Jarred loved to pontificate. He’d only vanished from Citadel six months ago, but that was ample time for Jarred Mandible to become an expert on a new country—if his authoritative air was undermined somewhat by the bathrobe and the plastic stool.
“That was all CGI,” he declared. “There were no paramilitary battles—because there weren’t any ‘patriots.’ Everybody had fucking had it with DC, and anyone feeling swoony about America the Beautiful was welcome to leave. From what I’ve been told, ’42 was the most graceful revolution in history. Municipal governments were already in place, and they stayed in place. Ditto the state government—which simply became the national government, bingo, overnight. So people woke up. Sun rose. They went to work. Nothing changed. After all, ever think about what the federal government does? Takes your money and gives it to somebody old. That’s about it. Oh, and then the feds do expend an awful lot of energy interfering with anything you want to do. Really miss that.”
“There’s the Census Bureau,” Willing said. “I don’t know how much good they do, but it’s pretty benign.”

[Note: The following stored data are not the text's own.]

(** A lazy repeat stops at the first place where the rest of the pattern
    goes through. *)
Lemma rep_lazy_least {A : Type} cc s (k : list N -> option A) a :
  rep_lazy cc 0 None s k = Some a ->
  exists x rest,
    s = x ++ rest /\ k rest = Some a
    /\ forall x1 x2, x = x1 ++ x2 -> x2 <> [] -> k (x2 ++ rest) = None.
Proof.
  induction s as [|c s IH]; simpl.
  - destruct (k []) eqn:E; simpl; [|discriminate]. intros [= <-].
    exists [], []. repeat split; [done|].
    intros x1 x2 Hx. symmetry in Hx. by apply app_eq_nil in Hx as [_ ->].
  - destruct (k (c :: s)) eqn:E; simpl.
    + intros [= <-]. exists [], (c :: s). repeat split; [done|].
      intros x1 x2 Hx. symmetry in Hx. by apply app_eq_nil in Hx as [_ ->].
    + destruct (cmatch cc c); simpl; [|discriminate].
      intros (x & rest & -> & Hk & Hleast)%IH.
      exists (c :: x), rest. repeat split; [done|].
      intros x1 x2 Hx Hx2. destruct x1 as [|c1 x1]; simpl in Hx.
      * by rewrite <- Hx.
      * injection Hx as _ ->. by apply (Hleast x1).
Qed.

Lemma rep_greedy_always {A : Type} cc hi s (k : list N -> option A) :
  (forall s', is_Some (k s')) -> is_Some (rep_greedy cc 0 hi s k).
Proof.
  intros Hk. revert hi. induction s as [|c s IH]; intros hi; simpl; [done|].
  destruct (cmatch cc c && more hi); [|done].
  destruct (IH (less hi)) as [a ->]. by eexists.
Qed.

(** A pattern without a group hands the group on as it found it. *)
Lemma rmatch_keeps_group (r : regex) :
  has_group r = false ->
  forall (A : Type) s g (k : list N -> option (list N) -> option A) a,
    rmatch r s g k = Some a ->
    exists s', k s' g = Some a /\ s' `suffix_of` s.
Proof.
  induction r as [| cc | r1 IH1 r2 IH2 | r1 IH1 r2 IH2 | greedy lo hi cc
                  | n r1 IH1 | r1 IH1 | r1 IH1 |]; simpl; intros Hg A s g k a.
  - intros H. by exists s.
  - destruct s as [|c s]; [discriminate|].
    destruct (cmatch cc c); [|discriminate].
    intros H. exists s. split; [done | by apply suffix_cons_r].
  - apply orb_false_iff in Hg as [Hg1 Hg2].
    intros (s1 & H & Hs1)%(IH1 Hg1). apply (IH2 Hg2) in H as (s2 & H & Hs2).
    exists s2. split; [done | by etrans].
  - apply orb_false_iff in Hg as [Hg1 Hg2].
    destruct (rmatch r1 s g k) eqn:E; simpl.
    + intros [= <-]. by apply (IH1 Hg1) in E.
    + by intros ?%(IH2 Hg2).
  - destruct greedy; intros H;
      [apply rep_greedy_calls in H as (s' & H & Hs)
      | apply rep_lazy_calls in H as (s' & H & Hs)]; by exists s'.
  - revert s g. induction n as [|n IHn]; intros s g.
    + intros H. by exists s.
    + match goal with |- or_else ?x _ = _ -> _ => destruct x eqn:E end; simpl.
      * intros [= <-]. apply (IH1 Hg) in E as (s1 & H & Hs1).
        apply IHn in H as (s2 & H & Hs2). exists s2. split; [done | by etrans].
      * intros H. by exists s.
  - discriminate.
  - destruct (rmatch r1 s g (fun _ g1 => Some g1)) as [g1|] eqn:E; [|discriminate].
    apply (IH1 Hg) in E as (s1 & [= ->] & _). intros H. by exists s.
  - destruct s; [|discriminate]. intros H. by exists [].
Qed.
(** * SimpleDatabase: a shallow embedding of MPD's "simple" database plugin

    Source: [src/db/plugins/simple/SimpleDatabasePlugin.cxx].

    The embedding follows the debug build of the plugin (NDEBUG undefined):
    every [assert] is executed and the [borrowed_song_count] field exists.
    A failed assertion, and the dereference of a null [root], end the run
    with the outcome [Abort].  C++ exceptions are the outcome [Raise]; the
    state they leave behind is kept, because the callers' [catch] blocks
    and the claims about rollback look at it.

    [ScopeDatabaseLock] guards a process-wide mutex.  The embedding is
    sequential, so taking and releasing it has no effect on the values
    computed here and it is left out. *)

From Stdlib Require Import String Ascii List Bool Arith ZArith Lia.
Import ListNotations.
Local Open Scope string_scope.
Local Open Scope list_scope.

Set Implicit Arguments.
Set Warnings "-register-all".

(** ** Characters and C strings *)

Module CharUtil.

Definition in_range (lo hi c : ascii) : bool :=
  Nat.leb (nat_of_ascii lo) (nat_of_ascii c)
  && Nat.leb (nat_of_ascii c) (nat_of_ascii hi).

(** Modelled from the spec: [util/CharUtil.hxx] is not among the
    translated sources; "alphanumeric" is read as the ASCII letters and
    digits, as the helper's name [IsAlphaNumericASCII] says. *)
Definition IsDigitASCII (ch : ascii) : bool := in_range "0" "9" ch.
Definition IsUpperAlphaASCII (ch : ascii) : bool := in_range "A" "Z" ch.
Definition IsLowerAlphaASCII (ch : ascii) : bool := in_range "a" "z" ch.
Definition IsAlphaASCII (ch : ascii) : bool :=
  IsUpperAlphaASCII ch || IsLowerAlphaASCII ch.
Definition IsAlphaNumericASCII (ch : ascii) : bool :=
  IsAlphaASCII ch || IsDigitASCII ch.

End CharUtil.

Module CString.

Definition slash : ascii := "/"%char.
(** The body of the [try] block: the local [content] as the block leaves
    it, [None] while it is unbound, and what the block returned or
    raised. *)
Definition request_profile (create : chat_request -> completion)
    (now : string) (onboarding_data : gmap string json)
    (language_code prompt : string)
    : option string * result (gmap string json) :=
  match get_model "onboarding" with
  | Raise e => (None, Raise e)
  | Ok m =>
      let request := {|
        req_model := m;
        req_messages := [
          {| role := "system";
             content := JStr "You are an expert at creating personalized productivity coaching profiles. Always respond with valid JSON only, no markdown formatting." |};
          {| role := "user"; content := JStr prompt |} ];
        req_temperature := get_temperature "onboarding" |} in
      match create request with
      | Raises e => (None, Raise e)
      | Returns content =>
          let content := unwrap_content content in
          (Some content,
           match loads content with
           | None => Raise JSONDecodeError
           | Some (JObj profile) =>
               (* item assignment works on a dict only *)
               let profile := <["onboarding_data" := JObj onboarding_data]> profile in
               let profile := <["created_at" := JStr now]> profile in
               let profile := <["language_code" := JStr language_code]> profile in
               Ok profile
           | Some _ => Raise TypeError
           end)
      end
  end.
(** An integer scaled by a power of two rounds to the integer. *)
Lemma binary_normalize_int n k :
  small n → (0 ≤ k)%Z → binary_normalize prec emax (n * 2 ^ k) (- k) false = int_float n.
Proof.
  intros Hs Hk.
  assert (∀ s p, small (Zpos p) → binary_round prec emax s (Z.to_pos (Zpos p * 2 ^ k)) (- k) =
            S754_finite s (int_mantissa p) (int_exponent p)) as Hr.
  { intros s p Hp. destruct (int_mantissa_value p Hp) as [Hm He].
    apply binary_round_exact; [by apply int_bounded|]. rewrite Z2Pos.id, Hm by lia.
    destruct (decide (- k ≤ int_exponent p)%Z).
    - exists (k + int_exponent p)%Z. split; [lia|]. left. split; [|lia].
      rewrite <-Z.mul_assoc, <-Z.pow_add_r by lia. do 2 f_equal. lia.
    - exists (- int_exponent p - k)%Z. split; [lia|]. right. split; [|lia].
      rewrite <-Z.mul_assoc, <-Z.pow_add_r by lia. do 2 f_equal. lia. }
  destruct n as [|p|p]; [done|..].
  - cbn [int_float]. rewrite <-(Hr false p Hs). unfold binary_normalize.
    destruct (Zpos p * 2 ^ k)%Z eqn:E; [lia|done|lia].
  - cbn [int_float]. rewrite <-(Hr true p Hs). unfold binary_normalize.
    replace (Zneg p * 2 ^ k)%Z with (- (Zpos p * 2 ^ k))%Z by lia.
    destruct (Zpos p * 2 ^ k)%Z eqn:E; [lia|done|lia].
Qed.

Lemma aligned p e :
  small (Zpos p) → (e ≤ int_exponent p)%Z →
  Zpos (shl_align (int_mantissa p) (int_exponent p) e).1 = (Zpos p * 2 ^ (- e))%Z.
Proof.
  intros Hs Hle. destruct (int_mantissa_value p Hs) as [Hm He]. unfold shl_align.
  destruct (e - int_exponent p)%Z as [|d|d] eqn:Ed; cbn [fst]; [|lia|].
  - rewrite Hm. do 2 f_equal. lia.
  - rewrite shift_left_xO, Hm, <-Z.mul_assoc, <-Z.pow_add_r by lia. do 2 f_equal. lia.
Qed.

“The American Battle Monuments Commission!” Nollie posited. “Harmless.”
“The Coast Guard,” Willing remembered victoriously. “Actively good.”
Jarred laughed. “Okay, I’ll give you the Coast Guard.”
“Remember back when Republicans had the numbers to let Washington run out of funding?” Nollie said. “The federal government pulled down its shutters, and nobody noticed.”
“Only one thing made folks cross,” Jarred remembered. “The closing of national parks. And now the feds have sold off Yellowstone. So much for that.”